Start of Data to examine

(** * Lampshade pattern generator: geometry calculator and page tiler

    A shallow embedding of [src/patternCalculator.ts] ([calculatePatternData])
    and of the print tiling in [src/PatternPreview.tsx] ([handlePrint]), with
    the data types of the repository's [types.ts].

    A TypeScript [number] is an IEEE binary64 value.  The data types below are
    parametric in the number type, and the calculator is embedded twice:

    - over the real numbers [R] (top level), where [Math.sqrt], [Math.cos],
      [Math.sin] and [Math.PI] are the exact functions and constant.  This is
      the model for the geometric statements (radii, angle, bounding box);
    - over binary64 ([Module Binary64], primitive floats), for the part of the
      function that decides which branch is taken (the dispatch and the two
      guards), where rounding matters.

    Template strings are kept structured: the [viewBox] string
    [`${minX} ${minY} ${width} ${height}`] is a record of its four numbers and
    the SVG path string [pathD] is the list of its commands. *)

From Stdlib Require Import Floats.
From Stdlib Require Import Reals Lra Lia ZArith List String.
Import ListNotations.

Set Implicit Arguments.

(** ** Data model ([types.ts]) *)

(** [type Unit = 'in' | 'cm' | 'px'] *)
Inductive Unit : Set := unit_in | unit_cm | unit_px.

(** [type Shape = 'cone' | 'empire' | 'drum'] *)
Inductive Shape : Set := cone | empire | drum.

Record LampshadeDimensions (num : Type) : Type := mkDims {
  topDiameter : num;
  bottomDiameter : num;
  height : num;
  unit : Unit;
  shape : Shape
}.

(** The [viewBox] attribute, [`${minX} ${minY} ${width} ${height}`]. *)
Record ViewBox (num : Type) : Type := mkViewBox {
  minX : num;
  minY : num;
  vbWidth : num;
  vbHeight : num
}.

(** The commands of the SVG path string [pathD]: [M x y], [L x y],
    [A rx ry rotation largeArcFlag sweepFlag x y] and [Z]. *)
Inductive PathCommand (num : Type) : Type :=
| MoveTo (x y : num)
| LineTo (x y : num)
| ArcTo (rx ry : num) (rotation largeArcFlag sweepFlag : Z) (x y : num)
| ClosePath.

Arguments ClosePath {num}.

(** [type PatternData = ConePatternData | DrumPatternData], tagged by [type]. *)
Inductive PatternData (num : Type) : Type :=
| DrumPatternData (circumference : num) (viewBox : ViewBox num)
    (width height : num) (dimensions : LampshadeDimensions num)
| ConePatternData (pathD : list (PathCommand num)) (viewBox : ViewBox num)
    (width height : num) (dimensions : LampshadeDimensions num)
    (slantHeight topArcLength bottomArcLength : num).

Section Accessors.
Context {num : Type}.

Definition PatternData_viewBox (p : PatternData num) : ViewBox num :=
  match p with
  | DrumPatternData _ vb _ _ _ => vb
  | ConePatternData _ vb _ _ _ _ _ _ => vb
  end.

Definition PatternData_width (p : PatternData num) : num :=
  match p with
  | DrumPatternData _ _ w _ _ => w
  | ConePatternData _ _ w _ _ _ _ _ => w
  end.

Definition PatternData_height (p : PatternData num) : num :=
  match p with
  | DrumPatternData _ _ _ h _ => h
  | ConePatternData _ _ _ h _ _ _ _ => h
  end.

Definition PatternData_dimensions (p : PatternData num) : LampshadeDimensions num :=
  match p with
  | DrumPatternData _ _ _ _ d => d
  | ConePatternData _ _ _ _ d _ _ _ => d
  end.

Definition isDrum (p : PatternData num) : bool :=
  match p with DrumPatternData _ _ _ _ _ => true | _ => false end.
End Accessors.

(** A call either returns a value or throws [new Error(message)]. *)
Inductive Result (A : Type) : Type :=
| Ok (value : A)
| Throw (message : string).

Arguments Throw {A}.

(** The two messages thrown by [calculatePatternData]; the specification
    calls the first failure [InvalidTaper] and the second [AngleOverflow]. *)
Definition InvalidTaper : string :=
  "Bottom diameter must be larger than top diameter."%string.

Definition AngleOverflow : string :=
  "The resulting pattern angle is too large. This geometry is not possible."%string.

(** ** [calculatePatternData] over the reals *)

Open Scope R_scope.

(** The local constants of the cone branch, as functions of the input. *)
Definition rTop (dims : LampshadeDimensions R) : R := topDiameter dims / 2.
Definition rBottom (dims : LampshadeDimensions R) : R := bottomDiameter dims / 2.
Definition verticalHeight (dims : LampshadeDimensions R) : R := height dims.

Definition slantHeight (dims : LampshadeDimensions R) : R :=
  sqrt (verticalHeight dims ^ 2 + (rBottom dims - rTop dims) ^ 2).

Definition LTop (dims : LampshadeDimensions R) : R :=
  (slantHeight dims * rTop dims) / (rBottom dims - rTop dims).

Definition LBottom (dims : LampshadeDimensions R) : R :=
  (slantHeight dims * rBottom dims) / (rBottom dims - rTop dims).

Definition angle (dims : LampshadeDimensions R) : R :=
  (2 * PI * rBottom dims) / LBottom dims.

Definition startAngle (dims : LampshadeDimensions R) : R := - angle dims / 2.
Definition endAngle (dims : LampshadeDimensions R) : R := angle dims / 2.

Definition p1x dims := LTop dims * cos (startAngle dims).
Definition p1y dims := LTop dims * sin (startAngle dims).
Definition p2x dims := LBottom dims * cos (startAngle dims).
Definition p2y dims := LBottom dims * sin (startAngle dims).
Definition p3x dims := LBottom dims * cos (endAngle dims).
Definition p3y dims := LBottom dims * sin (endAngle dims).
Definition p4x dims := LTop dims * cos (endAngle dims).
Definition p4y dims := LTop dims * sin (endAngle dims).

Definition largeArcFlag (dims : LampshadeDimensions R) : Z :=
  if Rgt_dec (angle dims) PI then 1%Z else 0%Z.

Definition pathD (dims : LampshadeDimensions R) : list (PathCommand R) :=
  [ MoveTo (p1x dims) (p1y dims);
    LineTo (p2x dims) (p2y dims);
    ArcTo (LBottom dims) (LBottom dims) 0 (largeArcFlag dims) 1 (p3x dims) (p3y dims);
    LineTo (p4x dims) (p4y dims);
    ArcTo (LTop dims) (LTop dims) 0 (largeArcFlag dims) 0 (p1x dims) (p1y dims);
    ClosePath ].

(** [Math.min(...xs)] and [Math.max(...xs)].  On the empty array JavaScript
    answers [Infinity] and [-Infinity], which [R] does not have; the arrays of
    [calculatePatternData] hold at least the four corners. *)
Definition Math_min (xs : list R) : R :=
  match xs with
  | [] => 0
  | x :: rest => fold_left Rmin rest x
  end.

Definition Math_max (xs : list R) : R :=
  match xs with
  | [] => 0
  | x :: rest => fold_left Rmax rest x
  end.

(** [allX] and [allY] after the conditional [push]: the four corners, and the
    point [(LBottom, 0)] when [angle < Math.PI]. *)
Definition allX (dims : LampshadeDimensions R) : list R :=
  [p1x dims; p2x dims; p3x dims; p4x dims] ++
  (if Rlt_dec (angle dims) PI then [LBottom dims] else []).

Definition allY (dims : LampshadeDimensions R) : list R :=
  [p1y dims; p2y dims; p3y dims; p4y dims] ++
  (if Rlt_dec (angle dims) PI then [0] else []).

Definition coneViewBox (dims : LampshadeDimensions R) : ViewBox R :=
  let minX := Math_min (allX dims) in
  let minY := Math_min (allY dims) in
  let maxX := Math_max (allX dims) in
  let maxY := Math_max (allY dims) in
  let width := maxX - minX in
  let height := maxY - minY in
  mkViewBox minX minY width height.

(** [calculatePatternData] over the exact reals: the three tests compare
    exact values.  The program makes them on rounded binary64 values, which
    [Binary64.calculatePatternData_branch] follows. *)
Definition calculatePatternData (dims : LampshadeDimensions R)
  : Result (PatternData R) :=
  if Req_dec_T (topDiameter dims) (bottomDiameter dims) then
    (* Drum shade calculation *)
    let circumference := PI * bottomDiameter dims in
    let width := circumference in
    let height := height dims in
    Ok (DrumPatternData circumference (mkViewBox 0 0 width height)
          width height dims)
  else
    (* Cone/Empire shade calculation *)
    if Rle_dec (rBottom dims) (rTop dims) then Throw InvalidTaper
    else if Rgt_dec (angle dims) (2 * PI) then Throw AngleOverflow
    else
      let vb := coneViewBox dims in
      Ok (ConePatternData (pathD dims) vb (vbWidth vb) (vbHeight vb) dims
            (slantHeight dims)
            (PI * topDiameter dims) (PI * bottomDiameter dims)).

(** Inputs used in the statements below. *)
Definition dimsOf (top bottom h : R) (s : Shape) : LampshadeDimensions R :=
  mkDims top bottom h unit_cm s.

(** [initialDimensions] of the repository's constants. *)
Definition initialDimensions : LampshadeDimensions R := dimsOf 20 30 20 cone.

(** ** The outline drawn by [pathD]

    [pathD] moves to [p1], draws the radial edge to [p2], the outer arc of
    radius [LBottom] to [p3] (sweep flag 1: increasing polar angle), the radial
    edge to [p4] and the inner arc of radius [LTop] back to [p1] (sweep flag 0).
    Both arcs are centred at the apex (the origin): the corners lie at polar
    angles [startAngle] and [endAngle], and the large-arc flag is set exactly
    when the swept angle [endAngle - startAngle = angle] exceeds a half turn.
    The outline is therefore the set of points below, in polar form. *)
Inductive onOutline (dims : LampshadeDimensions R) : R -> R -> Prop :=
| on_start_edge r :
    LTop dims <= r <= LBottom dims ->
    onOutline dims (r * cos (startAngle dims)) (r * sin (startAngle dims))
| on_outer_arc phi :
    startAngle dims <= phi <= endAngle dims ->
    onOutline dims (LBottom dims * cos phi) (LBottom dims * sin phi)
| on_end_edge r :
    LTop dims <= r <= LBottom dims ->
    onOutline dims (r * cos (endAngle dims)) (r * sin (endAngle dims))
| on_inner_arc phi :
    startAngle dims <= phi <= endAngle dims ->
    onOutline dims (LTop dims * cos phi) (LTop dims * sin phi).

(** The rectangle a [viewBox] shows. *)
Definition inViewBox (vb : ViewBox R) (x y : R) : Prop :=
  minX vb <= x <= minX vb + vbWidth vb /\
  minY vb <= y <= minY vb + vbHeight vb.

(** A box is the bounding box of the outline when it contains every point of
    the outline and each of its four sides is reached by one. *)
Definition boundsOutline (dims : LampshadeDimensions R) (vb : ViewBox R) : Prop :=
  forall x y, onOutline dims x y -> inViewBox vb x y.

Definition tightOnOutline (dims : LampshadeDimensions R) (vb : ViewBox R) : Prop :=
  (exists y, onOutline dims (minX vb) y) /\
  (exists y, onOutline dims (minX vb + vbWidth vb) y) /\
  (exists x, onOutline dims x (minY vb)) /\
  (exists x, onOutline dims x (minY vb + vbHeight vb)).

(** ** The page tiler ([handlePrint] of [PatternPreview.tsx]) *)

Definition PPI : R := 96.
(** [hay.includes(needle)] on strings. *)
Fixpoint includes (needle hay : string) : bool :=
  if String.prefix needle hay then true
  else match hay with
       | EmptyString => false
       | String _ rest => includes needle rest
       end.

Definition startsWith (pre s : string) : bool := String.prefix pre s.

Fixpoint endsWithSlash (s : string) : bool :=
  match s with
  | EmptyString => false
  | String c EmptyString => Ascii.eqb c "/"
  | String _ rest => endsWithSlash rest
  end.

(** Decimal rendering of a non-negative integer, as a template literal
    prints it. *)
Definition decimal (n : nat) : string :=
  NilZero.string_of_uint (Nat.to_uint n).

(* ================================================================== *)
(** ** Built-ins taken from the JavaScript runtime *)
(* ================================================================== *)

(** A parsed URL: [href] is [prefix ++ pathname ++ suffix], with [prefix] the
    scheme and authority and [suffix] the query and fragment. *)
Record URL : Type := mkURL {
  url_prefix : string;
  pathname : string;
  url_suffix : string
}.

Definition href (u : URL) : string :=
  url_prefix u ++ pathname u ++ url_suffix u.

(** The URL after [u.pathname = p] when the assignment takes effect and
    stores [p] as it is: only the path changes. *)
Definition set_pathname (u : URL) (p : string) : URL :=
  {| url_prefix := url_prefix u; pathname := p; url_suffix := url_suffix u |}.

(** What the program calls but does not define.  Every theorem below holds
    for any runtime. *)
Class JsRuntime : Type := {
  (** [v.toString()] on a value that is neither null nor undefined *)
  call_toString : Val -> Outcome string;
  (** [v.toLocaleString()] on such a value *)
  call_toLocaleString : Val -> Outcome string;
  (** [s.replace(/\s*Beds?/i, '')] *)
  replace_Beds : string -> string;
  (** [s.replace(/\s*Baths?/i, '')] *)
  replace_Baths : string -> string;
  (** [s.replace(/\s*sqft/i, '')] *)
  replace_sqft : string -> string;
  (** [new URL(s)]: [None] when it throws *)
  URL_parse : string -> option URL;
  (** [new URL(rel, base).href]: [None] when it throws *)
  URL_resolve : string -> string -> option string;
  (** [u.pathname = p]: the URL after the assignment, which never throws.
      On a URL with an opaque path ([mailto:], [data:]) the assignment does
      nothing; on the others the new path is parsed before it is stored. *)
  URL_set_pathname : URL -> string -> URL;
  (** [+s] on a string *)
  string_toNumber : string -> Num;
  (** [+v] on an array or object; ToPrimitive can throw *)
  object_toNumber : Val -> Outcome Num
}.

(* ================================================================== *)
(** ** Input limits (main.js, lines 12-23) *)
(* ================================================================== *)

Definition isFinite (n : Num) : bool :=
  match n with
  | Fin _ => true
  | _ => false
  end.

(** [Math.max(a, b)] *)
Definition Math_max (a b : Num) : Num :=
  match a, b with
  | NaN, _ | _, NaN => NaN
  | PosInf, _ | _, PosInf => PosInf
  | NegInf, x | x, NegInf => x
  | Fin x, Fin y => if Qle_bool x y then Fin y else Fin x
  end.

Section Limits.
Context {RT : JsRuntime}.

(** Unary plus. *)
Definition toNumber (v : Val) : Outcome Num :=
  match v with
  | Undefined => Ret NaN
  | Null => Ret (Fin 0)
  | Bool true => Ret (Fin 1)
  | Bool false => Ret (Fin 0)
  | Number n => Ret n
  | Str s => Ret (string_toNumber s)
  | Arr _ | Obj _ => object_toNumber v
  end.

(** [const input = (await Actor.getInput()) || {}] *)
Definition actorInput (got : Val) : Val := if truthy got then got else Obj [].

(** A destructured property with a default: the default applies when the
    property reads as undefined. *)
Definition destructure (input : Val) (k : string) (dflt : Val) : Val :=
  match oget input k with
  | Undefined => dflt
  | v => v
  end.

(** [Number.isFinite(+RAW) ? Math.max(1, +RAW) : dflt] *)
Definition clampLimit (raw : Val) (dflt : Num) : Outcome Num :=
  n <- toNumber raw ;;
  if isFinite n then
    n' <- toNumber raw ;;
    Ret (Math_max (Fin 1) n')
  else Ret dflt.

Definition RESULTS_WANTED (got : Val) : Outcome Num :=
  clampLimit (destructure (actorInput got) "results_wanted" (Number (Fin 20)))
             (Fin 20).

Definition MAX_PAGES (got : Val) : Outcome Num :=
  clampLimit (destructure (actorInput got) "max_pages" (Number (Fin 5)))
             (Fin 5).
End Limits.

(* ================================================================== *)
(** ** The fetched page *)
(* ================================================================== *)

(** What [JSON.parse] makes of a script element's text. *)
Inductive Parsed : Type :=
| Malformed
| Json (json : Val).

Definition JSON_parse (p : Parsed) : Outcome Val :=
  match p with
  | Malformed => Throw SyntaxError
  | Json v => Ret v
  end.

(** The page as the handler reads it through cheerio:
    - [title_text] is [$('title').text()];
    - [nextDataScript] is [None] when [$('script#__NEXT_DATA__')] matches no
      element, and otherwise the parse of the matched text;
    - [ldJsonScripts] holds one entry per
      [script[type="application/ld+json"]] element, in document order. *)
Record Page : Type := mkPage {
  title_text : string;
  nextDataScript : option Parsed;
  ldJsonScripts : list Parsed
}.

(** A listing is the object literal an extraction strategy builds: its
    properties in the order written. *)
Definition Listing : Type := list (string * Val).

Definition keys (l : Listing) : list string := map fst l.

Fixpoint mapM {A B : Type} (f : A -> Outcome B) (l : list A) : Outcome (list B) :=
  match l with
  | [] => Ret []
  | x :: rest =>
      y <- f x ;;
      ys <- mapM f rest ;;
      Ret (y :: ys)
  end.

(** [s.replace(/,/g, '')] *)
Fixpoint removeCommas (s : string) : string :=
  match s with
  | EmptyString => EmptyString
  | String c rest =>
      if Ascii.eqb c "," then removeCommas rest else String c (removeCommas rest)
  end.

(* ================================================================== *)
(** ** Strategy A: [extractFromNextData] (main.js, lines 60-130) *)
(* ================================================================== *)

Section NextData.
Context {RT : JsRuntime}.

(** [v?.replace(re, '')] with [f] the effect of the replacement on a string:
    only a string has a callable [replace]. *)
Definition replaceCall (f : string -> string) (v : Val) : Outcome Val :=
  match v with
  | Undefined | Null => Ret Undefined
  | Str s => Ret (Str (f s))
  | _ => Throw TypeError
  end.

(** [v?.toString()] *)
Definition toStringCall (v : Val) : Outcome Val :=
  if nullish v then Ret Undefined
  else s <- call_toString v ;; Ret (Str s).

Definition field_price (home : Val) : Outcome Val :=
  price <- get home "price" ;;
  let formatted := oget price "formattedPrice" in
  if truthy formatted then Ret formatted
  else if truthy (oget price "price") then
    s <- call_toLocaleString (oget price "price") ;;
    Ret (Str ("$" ++ s))
  else Ret Null.

Definition field_beds (home : Val) : Outcome Val :=
  bedrooms <- get home "bedrooms" ;;
  a <- replaceCall replace_Beds (oget bedrooms "formattedValue") ;;
  if truthy a then Ret a
  else
    b <- toStringCall (oget bedrooms "value") ;;
    Ret (b ||| Null).

Definition field_baths (home : Val) : Outcome Val :=
  bathrooms <- get home "bathrooms" ;;
  a <- replaceCall replace_Baths (oget bathrooms "formattedValue") ;;
  if truthy a then Ret a
  else
    b <- toStringCall (oget bathrooms "value") ;;
    Ret (b ||| Null).
(** Every frame read before the last one read passed the end-time
    check. *)
Lemma loop_reads_within (fuel : nat) :
  forall k cap fc e,
    loop fuel k cap fc = Some e ->
    forall j,
      (0 <= j < loop_reads e - 1)%Z ->
      past_end self
        (time_of (inject_Z (pos_frames cap + j + 1)) (video_fps self))
      = false.
Proof.
  induction fuel as [| fuel IH]; intros k cap fc e; [discriminate |].
  cbn [VideoWorker.loop].
  destruct (pass k cap fc) as [c fc' rd | exn c fc' | c fc' em] eqn:Hp.
  - intros [= <-] j Hj. cbn in Hj.
    destruct (pass_break _ _ _ _ _ _ Hp) as [(-> & _) | (-> & _)]; lia.
  - intros [= <-] j Hj. cbn in Hj. lia.
  - destruct (loop fuel (S k) c fc') as [e' |] eqn:Hl; [| discriminate].
    intros [= <-] j Hj.
    destruct (pass_continue _ _ _ _ _ _ Hp)
      as (_ & (fr & Hread) & _ & _ & Hpe & _).
    destruct (cap_read_some _ _ _ Hread) as (_ & _ & _ & ->).
    unfold cap_get_pos_frames in Hpe. cbn [pos_frames] in Hpe.
    assert (Hreads : loop_reads (after_pass em e') = (loop_reads e' + 1)%Z)
      by (destruct em; reflexivity).
    rewrite Hreads in Hj.
    destruct (Z.eq_dec j 0) as [-> | Hne].
    + rewrite Z.add_0_r. exact Hpe.
    + pose proof (IH _ _ _ _ Hl (j - 1)%Z ltac:(lia)) as H.
      cbn [pos_frames] in H.
      replace (pos_frames cap + 1 + (j - 1) + 1)%Z
        with (pos_frames cap + j + 1)%Z in H by lia.
      exact H.
Qed.

(** An exception leaves the capture open. *)
Lemma loop_raised_open (fuel : nat) :
  forall k cap fc e exn,
    loop fuel k cap fc = Some e ->
    loop_raised e = Some exn ->
    is_opened (loop_cap e) = true.
Proof.
  induction fuel as [| fuel IH]; intros k cap fc e exn; [discriminate |].
  cbn [VideoWorker.loop].
  destruct (pass k cap fc) as [c fc' rd | x c fc' | c fc' em] eqn:Hp.
  - intros [= <-]. discriminate.
  - intros [= <-] _. cbn.
    destruct (pass_raise _ _ _ _ _ _ Hp) as (fr & Hread).
    destruct (cap_read_some _ _ _ Hread) as (_ & _ & _ & ->). reflexivity.
  - destruct (loop fuel (S k) c fc') as [e' |] eqn:Hl; [| discriminate].
    intros [= <-] Hr.
    assert (E : loop_raised (after_pass em e') = loop_raised e'
                /\ loop_cap (after_pass em e') = loop_cap e')
      by (destruct em; split; reflexivity).
    destruct E as [E1 E2]. rewrite E2. rewrite E1 in Hr.
    exact (IH _ _ _ _ _ Hl Hr).
Qed.

Lemma pass_emission_frame (k : nat) (cap cap' : VideoCapture) (fc fc' : Z)
  (f : FrameSignal) :
  pass k cap fc = Continue cap' fc' (Some f) ->
  cap_read cap = (Some (base_frame (sig_frame f)), cap').
Proof.
  unfold VideoWorker.pass.
  destruct (negb (running k && is_opened cap)); [discriminate |].
  destruct (cap_read cap) as [[frame |] c] eqn:Hread; [| discriminate].
  destruct (Qeq_bool (video_fps self) 0); [discriminate |].
  destruct (past_end self _); [discriminate |].
  destruct (skipped self (fc + 1)); [discriminate |].
  destruct (predict _ _ _ _); [| discriminate].
  intros [= <- <- <-]. reflexivity.
Qed.

(** The frame an emitted signal shows is the frame of the video just
    before the position the signal carries. *)
Lemma loop_emitted_frame (fuel : nat) :
  forall k cap fc e,
    loop fuel k cap fc = Some e ->
    forall f,
      In f (loop_emitted e) ->
      exists z,
        (1 <= z)%Z
        /\ sig_frame_pos f = inject_Z z
        /\ nth_error (frames cap) (Z.to_nat (z - 1))
           = Some (base_frame (sig_frame f)).
Proof.
  induction fuel as [| fuel IH]; intros k cap fc e; [discriminate |].
  cbn [VideoWorker.loop].
  destruct (pass k cap fc) as [c fc' rd | exn c fc' | c fc' em] eqn:Hp.
  - intros [= <-] f [].
  - intros [= <-] f [].
  - destruct (loop fuel (S k) c fc') as [e' |] eqn:Hl; [| discriminate].
    intros [= <-] f Hin.
    destruct (pass_continue _ _ _ _ _ _ Hp)
      as (_ & (fr & Hread) & _ & _ & _ & Hem).
    destruct (cap_read_some _ _ _ Hread) as (_ & Hpos & _ & ->).
    assert (Hlater :
              In f (loop_emitted e') ->
              exists z,
                (1 <= z)%Z
                /\ sig_frame_pos f = inject_Z z
                /\ nth_error (frames cap) (Z.to_nat (z - 1))
                   = Some (base_frame (sig_frame f)))
      by (intros Hin'; exact (IH _ _ _ _ Hl f Hin')).
    destruct em as [f0 |]; cbn in Hin; [| exact (Hlater Hin)].
    destruct Hin as [<- | Hin]; [| exact (Hlater Hin)].
    destruct Hem as (_ & Hfpos & _).
    apply pass_emission_frame in Hp.
    destruct (cap_read_some _ _ _ Hp) as (_ & _ & Hnth & _).
    exists (pos_frames cap + 1)%Z. split; [lia |]. split; [exact Hfpos |].
    replace (pos_frames cap + 1 - 1)%Z with (pos_frames cap) by lia.
    exact Hnth.
Qed.

(** ** The run *)

Local Abbreviation run := (run bgr2hsv self).

Lemma start_frames (source : option (list Image)) :
  (remaining (fst (start self source))
   <= List.length (frames (fst (start self source))))%nat.
Proof.
  unfold remaining.
  destruct (is_opened _ && _); lia.
Qed.

(** [run] returns. *)
Lemma run_total (source : option (list Image)) (total_time : Q) :
  exists r, run source running total_time = Some r.
Proof.
  unfold VideoWorker.run.
  pose proof (start_frames source) as Hrem.
  destruct (start self source) as [cap fc]. cbn [fst] in Hrem.
  destruct (loop_total (S (List.length (frames cap))) 0%nat cap fc
              ltac:(lia)) as (e & ->).
  destruct (loop_raised e); eauto.
Qed.

(** [run] in terms of its loop. *)
Lemma run_inv (source : option (list Image)) (total_time : Q) (r : RunEnd) :
  run source running total_time = Some r ->
  exists e,
    loop (S (List.length (frames (fst (start self source))))) 0%nat
      (fst (start self source)) (snd (start self source)) = Some e
    /\ frames_read r = loop_reads e
    /\ raised r = loop_raised e
    /\ match loop_raised e with
       | Some _ =>
           emitted r = map frame_signal (loop_emitted e)
           /\ final_cap r = loop_cap e
       | None =>
           emitted r
           = (map frame_signal (loop_emitted e)
              ++ [finished_signal total_time])%list
           /\ final_cap r = cap_release (loop_cap e)
       end.
Proof.
  unfold VideoWorker.run.
  destruct (start self source) as [cap fc]. cbn [fst snd].
  destruct (loop _ _ _ _) as [e |]; [| discriminate].
  destruct (loop_raised e) eqn:Hr; intros [= <-]; exists e; cbn;
    rewrite ?Hr; auto.
Qed.

Lemma emitted_frame_signal (source : option (list Image)) (total_time : Q)
  (r : RunEnd) (e : LoopEnd) (f : FrameSignal) :
  match loop_raised e with
  | Some _ => emitted r = map frame_signal (loop_emitted e)
              /\ final_cap r = loop_cap e
  | None => emitted r
            = (map frame_signal (loop_emitted e)
               ++ [finished_signal total_time])%list
            /\ final_cap r = cap_release (loop_cap e)
  end ->
  In (frame_signal f) (emitted r) -> In f (loop_emitted e).
Proof.
  intros H Hin.
  assert (Hmap : In (frame_signal f) (map frame_signal (loop_emitted e))).
  { destruct (loop_raised e); destruct H as [H _]; rewrite H in Hin;
      [exact Hin |].
    apply in_app_or in Hin as [Hin | [Hin | []]];
      [exact Hin | discriminate]. }
  apply in_map_iff in Hmap as (f' & [= ->] & Hf). exact Hf.
Qed.

(** ** The end bound *)

(** C2.  In a run with a finite [end_sec], no frame signal is emitted for
    a frame whose reconstructed time [(position - 1) / video_fps] exceeds
    [end_sec], whatever [frame_skip] is; the check is made on every
    frame read, skipped or not, and the loop stops at the first frame
    past the bound: every frame read before the last one read lies
    within the bound. *)
Theorem end_bound_respected (source : option (list Image))
  (total_time : Q) (end_second : Q) (r : RunEnd) :
  end_sec self = Some end_second ->
  run source running total_time = Some r ->
  (forall f,
      In (frame_signal f) (emitted r) ->
      (time_of (sig_frame_pos f) (sig_video_fps f) <= end_second)%Q)
  /\ (forall j,
         (0 <= j < frames_read r - 1)%Z ->
         (time_of
            (inject_Z (pos_frames (fst (start self source)) + j + 1))
            (video_fps self)
          <= end_second)%Q).
Proof.
  intros Hend Hrun.
  destruct (run_inv _ _ _ Hrun) as (e & Hloop & Hreads & _ & Hem).
  assert (Hle : forall t, past_end self t = false -> (t <= end_second)%Q).
  { intros t. unfold past_end. rewrite Hend. intros H.
    apply negb_false_iff in H. apply Qle_bool_iff, H. }
  split.
  - intros f Hin.
    pose proof (emitted_frame_signal source total_time r e f Hem Hin) as Hf.
    destruct (loop_emitted_inv _ _ _ _ _ Hloop f Hf) as (-> & _ & Hp & _).
    apply Hle, Hp.
  - intros j Hj. rewrite Hreads in Hj.
    apply Hle, (loop_reads_within _ _ _ _ _ Hloop j Hj).
Qed.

End of Data to examine

Both the first line of the records above and the line containing "Template strings are" are to be transcribed exactly, together with every line between them, and nothing else.

(** * Lampshade pattern generator: geometry calculator and page tiler

    A shallow embedding of [src/patternCalculator.ts] ([calculatePatternData])
    and of the print tiling in [src/PatternPreview.tsx] ([handlePrint]), with
    the data types of the repository's [types.ts].

    A TypeScript [number] is an IEEE binary64 value.  The data types below are
    parametric in the number type, and the calculator is embedded twice:

    - over the real numbers [R] (top level), where [Math.sqrt], [Math.cos],
      [Math.sin] and [Math.PI] are the exact functions and constant.  This is
      the model for the geometric statements (radii, angle, bounding box);
    - over binary64 ([Module Binary64], primitive floats), for the part of the
      function that decides which branch is taken (the dispatch and the two
      guards), where rounding matters.

    Template strings are kept structured: the [viewBox] string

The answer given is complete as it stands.